(** X3: the merger never invents a boundary: the start and the end of every
    output range are starts or ends of input ranges. *)
Theorem convertToDisjointRanges_boundaries (rs : list UsageRange)
    (d : DisjointRange) :
  In d (convertToDisjointRanges rs) ->
  boundary_of rs (start d) /\ boundary_of rs (end_ d).
Proof.
  rewrite convert_unfiltered, <- in_rev.
  apply rsweep_boundaries.
  - intros x [].
  - intros H. now elim H.
  - intros q Hq.
    assert (Hin : In q (pointsOf rs))
      by (eapply Permutation_in; [symmetry; apply sort_points_perm|exact Hq]).
    apply in_pointsOf in Hin. destruct Hin as (r & Hr & [-> | ->]);
      exists r; simpl; auto.
Qed.

Lemma convertToDisjointRanges_boundaries_witness :
  boundary_of [mkUsage 0 10 1; mkUsage 2 5 0] (start (mkRange 5 10)) /\
  boundary_of [mkUsage 0 10 1; mkUsage 2 5 0] (end_ (mkRange 5 10)).
Proof.
  apply convertToDisjointRanges_boundaries. right. now left.
Defined.

(** X2: the loop never records an empty range, so the final [filter]
    removes nothing: the merger returns [results] as the loop leaves it. *)
Theorem convertToDisjointRanges_filter_idle (rs : list UsageRange) :
  convertToDisjointRanges rs
  = results (sweep (sort_points (pointsOf rs)) sweep_init) /\
  Forall (fun range => end_ range - start range > 0)
    (results (sweep (sort_points (pointsOf rs)) sweep_init)).
Proof.
  assert (E : results (sweep (sort_points (pointsOf rs)) sweep_init)
              = rev (results (rsweep (sort_points (pointsOf rs)) sweep_init))).
  { pose proof (mirror_sweep (sort_points (pointsOf rs)) sweep_init) as H.
    apply (f_equal results) in H. simpl in H.
    change (mirror sweep_init) with sweep_init in H.
    rewrite <- H. now rewrite rev_involutive. }
  rewrite E. split; [apply convert_unfiltered|].
  destruct (rchain_rev _ (sweep_chain rs)) as [Hne _].
  eapply Forall_impl; [|exact Hne]. intros d Hd. simpl in Hd. lia.
Qed.

(** ** Hit counts *)

Lemma normalize_bounds_hit r :
  normalize r
  = mkUsage (start (bounds r)) (end_ (bounds r)) (if hit r then 1 else 0).
Proof. reflexivity. Qed.

Lemma map_normalize_eq rs :
  forall rs',
    map bounds rs = map bounds rs' -> map hit rs = map hit rs' ->
    map normalize rs = map normalize rs'.
Proof.
  induction rs as [|r rs IH]; intros [|r' rs'] Hb Hh; try discriminate;
    [reflexivity|].
  simpl in *. injection Hb as Hs He Hb. injection Hh as Hh1 Hh2.
  rewrite (IH rs' Hb Hh2). unfold normalize. now rewrite Hs, He, Hh1.
Qed.

(** X4: the merger looks at a hit count only to see whether it is positive:
    two inputs with the same bounds, in the same order, whose hit counts have
    the same signs give the same output. *)
Theorem convertToDisjointRanges_sign_only (rs rs' : list UsageRange)
    (Hbounds : map bounds rs = map bounds rs')
    (Hsigns : map hit rs = map hit rs') :
  convertToDisjointRanges rs = convertToDisjointRanges rs'.
Proof.
  rewrite <- (convert_normalize rs), <- (convert_normalize rs').
  now rewrite (map_normalize_eq rs rs' Hbounds Hsigns).
Qed.

Lemma convertToDisjointRanges_sign_only_witness :
  convertToDisjointRanges [mkUsage 0 10 7; mkUsage 2 5 0; mkUsage 3 4 2]
  = convertToDisjointRanges [mkUsage 0 10 1; mkUsage 2 5 (-3); mkUsage 3 4 1].
Proof.
  apply convertToDisjointRanges_sign_only; reflexivity.
Defined.

Lemma rsweep_no_hit pts :
  forall st,
    Forall (fun c => c <= 0) (hitCountStack st) ->
    Forall (fun q => count (range q) <= 0) pts ->
    results (rsweep pts st) = results st.
Proof.
  induction pts as [|q pts IH]; intros st Hst Hpts; [reflexivity|].
  inversion Hpts as [|? ? Hq Hpts']; subst. simpl. rewrite IH; [| |exact Hpts'].
  - unfold rsweep_step; simpl.
    destruct (hitCountStack st) as [|top stk]; [reflexivity|].
    inversion Hst; subst.
    replace (top >? 0) with false
      by (symmetry; rewrite Z.gtb_ltb; apply Z.ltb_ge; lia).
    now rewrite andb_false_r.
  - unfold rsweep_step; simpl. destruct (type q =? 0).
    + now constructor.
    + destruct (hitCountStack st); [constructor|now inversion Hst].
Qed.

(** X5: when no input range has a positive hit count, the output is empty,
    however the ranges overlap. *)
Theorem convertToDisjointRanges_no_hit (rs : list UsageRange)
    (Hnone : Forall (fun r => count r <= 0) rs) :
  convertToDisjointRanges rs = [].
Proof.
  rewrite convert_unfiltered, rsweep_no_hit; [reflexivity|constructor|].
  apply Forall_forall. intros q Hq.
  assert (Hin : In q (pointsOf rs))
    by (eapply Permutation_in; [symmetry; apply sort_points_perm|exact Hq]).
  apply in_pointsOf in Hin. rewrite Forall_forall in Hnone.
  destruct Hin as (r & Hr & [-> | ->]); simpl; now apply Hnone.
Qed.

Lemma convertToDisjointRanges_no_hit_witness :
  convertToDisjointRanges [mkUsage 0 10 0; mkUsage 5 20 0; mkUsage 7 7 (-1)] = [].
Proof.
  apply convertToDisjointRanges_no_hit. repeat constructor; simpl; lia.
Defined.

(** ** Ranges that overlap without nesting *)

Lemma remove_first_count r G r0 :
  In r G ->
  (count_occ UsageRange_eq_dec (remove_first r G) r0
   + (if UsageRange_eq_dec r r0 then 1 else 0)
   = count_occ UsageRange_eq_dec G r0)%nat.
Proof.
  induction G as [|g G IH]; intros Hin; [destruct Hin|].
  simpl. destruct (UsageRange_eq_dec g r) as [->|Hneq].
  - destruct (UsageRange_eq_dec r r0); lia.
  - destruct Hin as [E|Hin]; [contradiction|]. specialize (IH Hin).
    simpl. destruct (UsageRange_eq_dec g r0); lia.
Qed.

Lemma remove_first_length r G :
  In r G -> S (List.length (remove_first r G)) = List.length G.
Proof.
  induction G as [|g G IH]; intros Hin; [destruct Hin|].
  simpl. destruct (UsageRange_eq_dec g r) as [->|Hneq]; [reflexivity|].
  destruct Hin as [E|Hin]; [contradiction|]. simpl. now rewrite IH.
Qed.

Lemma pushes_snoc l q :
  pushes (l ++ [q]) = (pushes l + (if (type q =? 0)%Z then 1 else 0))%nat.
Proof.
  unfold pushes. rewrite filter_app, length_app. simpl.
  now destruct (type q =? 0).
Qed.

Lemma pops_snoc l q :
  pops (l ++ [q]) = (pops l + (if (type q =? 0)%Z then 0 else 1))%nat.
Proof.
  unfold pops. rewrite filter_app, length_app. simpl.
  now destruct (type q =? 0).
Qed.

Section Union.

Variable N : list UsageRange.
Hypothesis N_nonempty : Forall (fun r => startOffset r < endOffset r) N.

Lemma open_in pre suf G g :
  sorted_points N = pre ++ suf -> open_ranges pre G -> In g G ->
  In g N /\ In (startPoint g) pre /\ In (endPoint g) suf.
Proof.
  intros Hsplit HG Hg. apply (count_occ_In UsageRange_eq_dec) in Hg.
  specialize (HG g). destruct (split_counts _ _ _ Hsplit g) as [Ho Hcl].
  repeat split.
  - apply (count_occ_In UsageRange_eq_dec). lia.
  - apply (count_occ_In Point_eq_dec). unfold opens in *. lia.
  - apply (count_occ_In Point_eq_dec). unfold opens, closes in *. lia.
Qed.

Lemma open_region pre suf G p :
  sorted_points N = pre ++ suf -> open_ranges pre G ->
  (forall a, In a pre -> offset a <= p) ->
  (forall b, In b suf -> p < offset b) ->
  forall r, In r G <-> In r N /\ contains r p.
Proof.
  intros Hsplit HG Hpre Hsuf r. split.
  - intros Hr. destruct (open_in _ _ _ _ Hsplit HG Hr) as (HN & Ho & Hc).
    split; [exact HN|]. specialize (Hpre _ Ho). specialize (Hsuf _ Hc).
    unfold contains. simpl in *. lia.
  - intros [HN [Hs He]].
    assert (Ho : opens suf r = 0%nat).
    { apply (count_occ_not_In Point_eq_dec). intros Hin.
      specialize (Hsuf _ Hin). simpl in Hsuf. lia. }
    assert (Hc : closes pre r = 0%nat).
    { apply (count_occ_not_In Point_eq_dec). intros Hin.
      specialize (Hpre _ Hin). simpl in Hpre. lia. }
    apply (count_occ_In UsageRange_eq_dec) in HN.
    apply (count_occ_In UsageRange_eq_dec).
    specialize (HG r). destruct (split_counts _ _ _ Hsplit r) as [Ho' _]. lia.
Qed.

(** A range that closes is open. *)
Lemma open_close pre suf G r :
  sorted_points N = pre ++ endPoint r :: suf ->
  open_ranges pre G -> In r N -> In r G.
Proof.
  intros Hsplit HG HrN.
  assert (Ho : opens (endPoint r :: suf) r = 0%nat).
  { apply (count_occ_not_In Point_eq_dec). intros [Hin|Hin]; [discriminate|].
    pose proof (split_suf_sorted _ _ _ Hsplit) as Hs.
    apply StronglySorted_inv in Hs. destruct Hs as [_ Hs].
    rewrite Forall_forall in Hs. specialize (Hs _ Hin).
    pose proof (N_lt _ N_nonempty _ HrN). cmp_cases; simpl in *; lia. }
  assert (Hc : (closes (endPoint r :: suf) r > 0)%nat)
    by (apply (count_occ_In Point_eq_dec); now left).
  apply (count_occ_In UsageRange_eq_dec).
  destruct (split_counts _ _ _ Hsplit r) as [Ho' Hc'].
  specialize (HG r). lia.
Qed.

—————

## Problem details:
Would you please repeat exactly the lines above, starting at the line with "assert (Ho : opens suf r = 0%nat)." and stopping at the line with "pose proof (split_suf_sorted", both included?

## Result below:
    assert (Ho : opens suf r = 0%nat).
    { apply (count_occ_not_In Point_eq_dec). intros Hin.
      specialize (Hsuf _ Hin). simpl in Hsuf. lia. }
    assert (Hc : closes pre r = 0%nat).
    { apply (count_occ_not_In Point_eq_dec). intros Hin.
      specialize (Hpre _ Hin). simpl in Hpre. lia. }
    apply (count_occ_In UsageRange_eq_dec) in HN.
    apply (count_occ_In UsageRange_eq_dec).
    specialize (HG r). destruct (split_counts _ _ _ Hsplit r) as [Ho' _]. lia.
Qed.

(** A range that closes is open. *)
Lemma open_close pre suf G r :
  sorted_points N = pre ++ endPoint r :: suf ->
  open_ranges pre G -> In r N -> In r G.
Proof.
  intros Hsplit HG HrN.
  assert (Ho : opens (endPoint r :: suf) r = 0%nat).
  { apply (count_occ_not_In Point_eq_dec). intros [Hin|Hin]; [discriminate|].
    pose proof (split_suf_sorted _ _ _ Hsplit) as Hs.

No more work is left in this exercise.